Aber sucht sich nicht fast jeder und jede, wenn er oder sie ein Gesundheitsproblem hat oder mit einer ärztlichen Diagnose nach Hause kommt, heute ohnehin die Expertise zuerst einmal im Netz? Und ist danach „verwirrt auf hohem Niveau“, wie der Chirurg Bauer meint? Als Zweitmeinungs- Portal vor chirurgischen Eingriffen machte vor einigen Jahren „Vorsicht Operation“ von sich reden, heute aufgegangen im Berliner Unternehmen Medexo GmbH, zu dessen Team einige renommierte Mediziner im Ruhestand gehören. Es bietet eine kostenpflichtige Dienstleistung an, die allerdings von einigen Krankenkassen erstattet wird.

Kein Misstrauensvotum gegenüber einem "Halbgott in Weiß"
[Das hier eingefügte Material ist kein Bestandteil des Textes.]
(* ===== verification/VoiceRoom.v ===== *)
(** The voice server as a system of critical sections, and what every reachable state of it is like: its
    tables agree with its rooms, and every bound of limits.go is kept. *)
From S2P Require Import Prelude GoStd Snowflake VoiceSlot Sfu.

(** ** The critical sections, in whatever order their locks are taken *)

Section steps.
Context {LD : Loudness} (lim : Limits).

Inductive VoiceStep :=
| VReserve (now roomID user connID issued : Z)
| VNegotiated (c n : nat)
| VHello (c : nat)
| VSubscribe (c : nat) (pin drop : list Z) (cap : option Z)
| VTrack (c : nat) (kind codec : string)
| VTrackEnd (x : nat)
| VSelect (r : nat) (judge : nat -> Judged)
| VExclude (r : nat) (receiver : Z) (users : list Z)
| VClosing (c : nat) (cause : option VoiceErr)
| VForget (c : nat)
| VEvict (now roomID user cut : Z)
| VEvictConnection (now connID : Z)
| VCloseRoom (now roomID cut : Z)
| VSweep (now : Z)
| VStop.

Definition update_conn (f : conn -> conn) (c : nat) (s : SFU) : SFU :=
  match sf_conn s !! c with Some k => set_conn c (f k) s | None => s end.

(** What a section makes of the server. A contained panic, and a refusal, leave it as it was. *)
Definition voice_do (l : VoiceStep) (s : SFU) : SFU :=
  match l with
  | VReserve now roomID user connID issued => (reserve lim now roomID user connID issued s).2
  | VNegotiated c n => default s (negotiated c n s)
  | VHello c => update_conn with_inRoom c s
  | VSubscribe c pin drop cap =>
      match onSubscribe pin drop cap with Some sub => update_conn (with_sub sub) c s | None => s end
  | VTrack c kind codec => default s (addSource c kind codec s)
  | VTrackEnd x => default s (removeSource x s)
  | VSelect r judge => match assignLocked judge r s with Some (s', _) => s' | None => s end
  | VExclude r receiver users => default s (SetExclusion r receiver users s)
  | VClosing c cause => (closeFor c cause s).2
  | VForget c => match sf_conn s !! c with Some k => if cn_closed k then forget c s else s | None => s end
  | VEvict now roomID user cut => (Evict lim now roomID user cut s).2
  | VEvictConnection now connID => (EvictConnection lim now connID s).2
  | VCloseRoom now roomID cut => (CloseRoom lim now roomID cut s).2
  | VSweep now => sweep now s
  | VStop => (Close s).2
  end.

Definition voice_run (ls : list VoiceStep) (s : SFU) : SFU := foldl (fun s l => voice_do l s) s ls.
End steps.

(** ** What a state says of its connections, sources and slots *)

Definition conn_at (s : SFU) (c : nat) : option (nat * Z * Z) :=
  (fun k => (cn_room k, cn_id k, cn_user k)) <$> sf_conn s !! c.
Definition user_at (s : SFU) (c : nat) : option Z := snd <$> conn_at s c.
Definition slots_at (s : SFU) (c : nat) : option (gmap string (list nat)) := cn_slots <$> sf_conn s !! c.
Definition source_at (s : SFU) (x : nat) : option (nat * Z * Z * string) :=
  (fun v => (src_conn v, src_user v, src_id v, src_kind v)) <$> sf_source s !! x.
Definition kind_at (s : SFU) (x : nat) : option string := sl_kind <$> sf_slot s !! x.

(** How many of a room's connections an account holds. *)
Definition held (s : SFU) (rm : room) (u : Z) : Z :=
  Z.of_nat (size (filter (fun kv => user_at s kv.2 = Some u) (rm_conns rm))).

Section invariant.
Context (lim : Limits).

Record room_ok (s : SFU) (r : nat) (rm : room) : Prop := mkRoomOk {
  ro_conns : forall id c, rm_conns rm !! id = Some c ->
    sf_conns s !! id = Some c /\ exists u, conn_at s c = Some (r, id, u);
  ro_perUser : forall u, count_of (rm_perUser rm) u = held s rm u;
  ro_positive : forall u n, rm_perUser rm !! u = Some n -> 0 < n;
  ro_full : Z.of_nat (size (rm_conns rm)) <= ParticipantsPerRoom lim;
  ro_user : forall u, held s rm u <= ConnsPerUser lim;
  ro_excluded : forall u, is_Some (rm_excluded rm !! u) -> is_Some (rm_perUser rm !! u);
  ro_sources : forall id x, rm_sources rm !! id = Some x -> exists c u kind k,
    source_at s x = Some (c, u, id, kind) /\ conn_at s c = Some (r, k, u) /\ rm_conns rm !! k = Some c
}.

(** The invariant, a room given as [spare] perhaps listed while it is empty. *)
Record sfu_ok (spare : option nat) (s : SFU) : Prop := mkSfuOk {
  ok_rooms : forall id r, sf_rooms s !! id = Some r -> exists rm, sf_room s !! r = Some rm /\ rm_id rm = id /\
    (rm_conns rm <> ∅ \/ spare = Some r);
  ok_listed : forall r rm, sf_room s !! r = Some rm -> rm_gone rm = false -> sf_rooms s !! rm_id rm = Some r;
  ok_room : forall r rm, sf_room s !! r = Some rm -> room_ok s r rm;
  ok_conns : forall id c, sf_conns s !! id = Some c -> exists r u rm,
    conn_at s c = Some (r, id, u) /\ sf_room s !! r = Some rm /\ rm_conns rm !! id = Some c;
  ok_count : Z.of_nat (size (sf_rooms s)) <= Rooms lim;
  ok_home : forall c r id u, conn_at s c = Some (r, id, u) -> is_Some (sf_room s !! r);
  ok_slots : forall c m kind refs, slots_at s c = Some m -> m !! kind = Some refs ->
    NoDup refs /\ forall x, x ∈ refs -> kind_at s x = Some kind;
  ok_apart : forall c c' m m' kind kind' refs refs' x, slots_at s c = Some m -> slots_at s c' = Some m' ->
    m !! kind = Some refs -> m' !! kind' = Some refs' -> x ∈ refs -> x ∈ refs' -> c = c' /\ kind = kind';
  ok_fresh : forall n, (sf_next s <= n)%nat ->
    sf_room s !! n = None /\ sf_conn s !! n = None /\ sf_source s !! n = None /\ sf_slot s !! n = None
}.

(** Nothing the invariant speaks of has changed. *)
Record alike (s s' : SFU) : Prop := mkAlike {
  al_rooms : sf_rooms s' = sf_rooms s; al_conns : sf_conns s' = sf_conns s; al_room : sf_room s' = sf_room s;
  al_next : sf_next s' = sf_next s; al_conn : forall c, conn_at s' c = conn_at s c;
  al_slots : forall c, slots_at s' c = slots_at s c; al_source : forall x, source_at s' x = source_at s x;
  al_kind : forall x, kind_at s' x = kind_at s x
}.

Lemma held_alike s s' rm u : (forall c, conn_at s' c = conn_at s c) -> held s' rm u = held s rm u.
Proof.
  intros H. unfold held. do 2 f_equal. apply map_filter_ext. intros i c _. simpl. unfold user_at. by rewrite H.
Qed.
Christoph Schüürmann, Vorsitzender des Berufsverbands der niedergelassenen Chirurgen Deutschland e.V., findet es prinzipiell wichtig, dass Patienten eine zweite Meinung einholen können. Über die vielfältigen Initiativen dazu, von Krankenkassen bis zu Internet-Portalen, schüttelt der niedergelassene Unfallchirurg trotzdem den Kopf. „Wir brauchen das nicht, wir wenden das Verfahren ja ohnehin schon an, wenn Patienten unsicher sind“, sagte er. Man ermutige sie dann, einen Kollegen zu Rate zu ziehen. „Und auch wenn wir unsere Patienten ins Krankenhaus einweisen, ist das letztlich ein Zweitmeinungs-Verfahren.“

Bevölkerungsweite Befragungen zeigen, dass die Bürger sich Möglichkeiten wünschen, die Einschätzung eines weiteren Arztes zu hören. Und zwar vor allem, wenn sie oder ein Angehöriger an Krebs erkrankt sind. Die Behandlung ist dann zwar heute von Leitlinien bestimmt und wird im guten Fall auch in einem zertifizierten Tumorzentrum erfolgen, unter dessen Dach sich die Experten der verschiedenen Fachdisziplinen regelmäßig zu Tumorkonferenzen treffen. Doch das gilt noch immer nicht flächendeckend. Zudem ist die Unsicherheit bei diesen oft lebensbedrohlichen Erkrankungen besonders groß.

Klar ist: Es gilt nicht mehr als Misstrauensvotum gegenüber einem „Halbgott in Weiß“, wenn ein Patient vor der Behandlung mehrere Ärzte zu Rate zieht. Vor allem, wenn es sich um eine einschneidende Therapie handelt. Er hat schlicht das Recht dazu, und viele Ärzte fühlen sich entlastet, wenn er es wahrnimmt. Ein Fortschritt. Unklar bleibt indes: Wie und wo machen Menschen von diesem Recht Gebrauch – und wie kommen sie danach zu ihrer eigenen Entscheidung?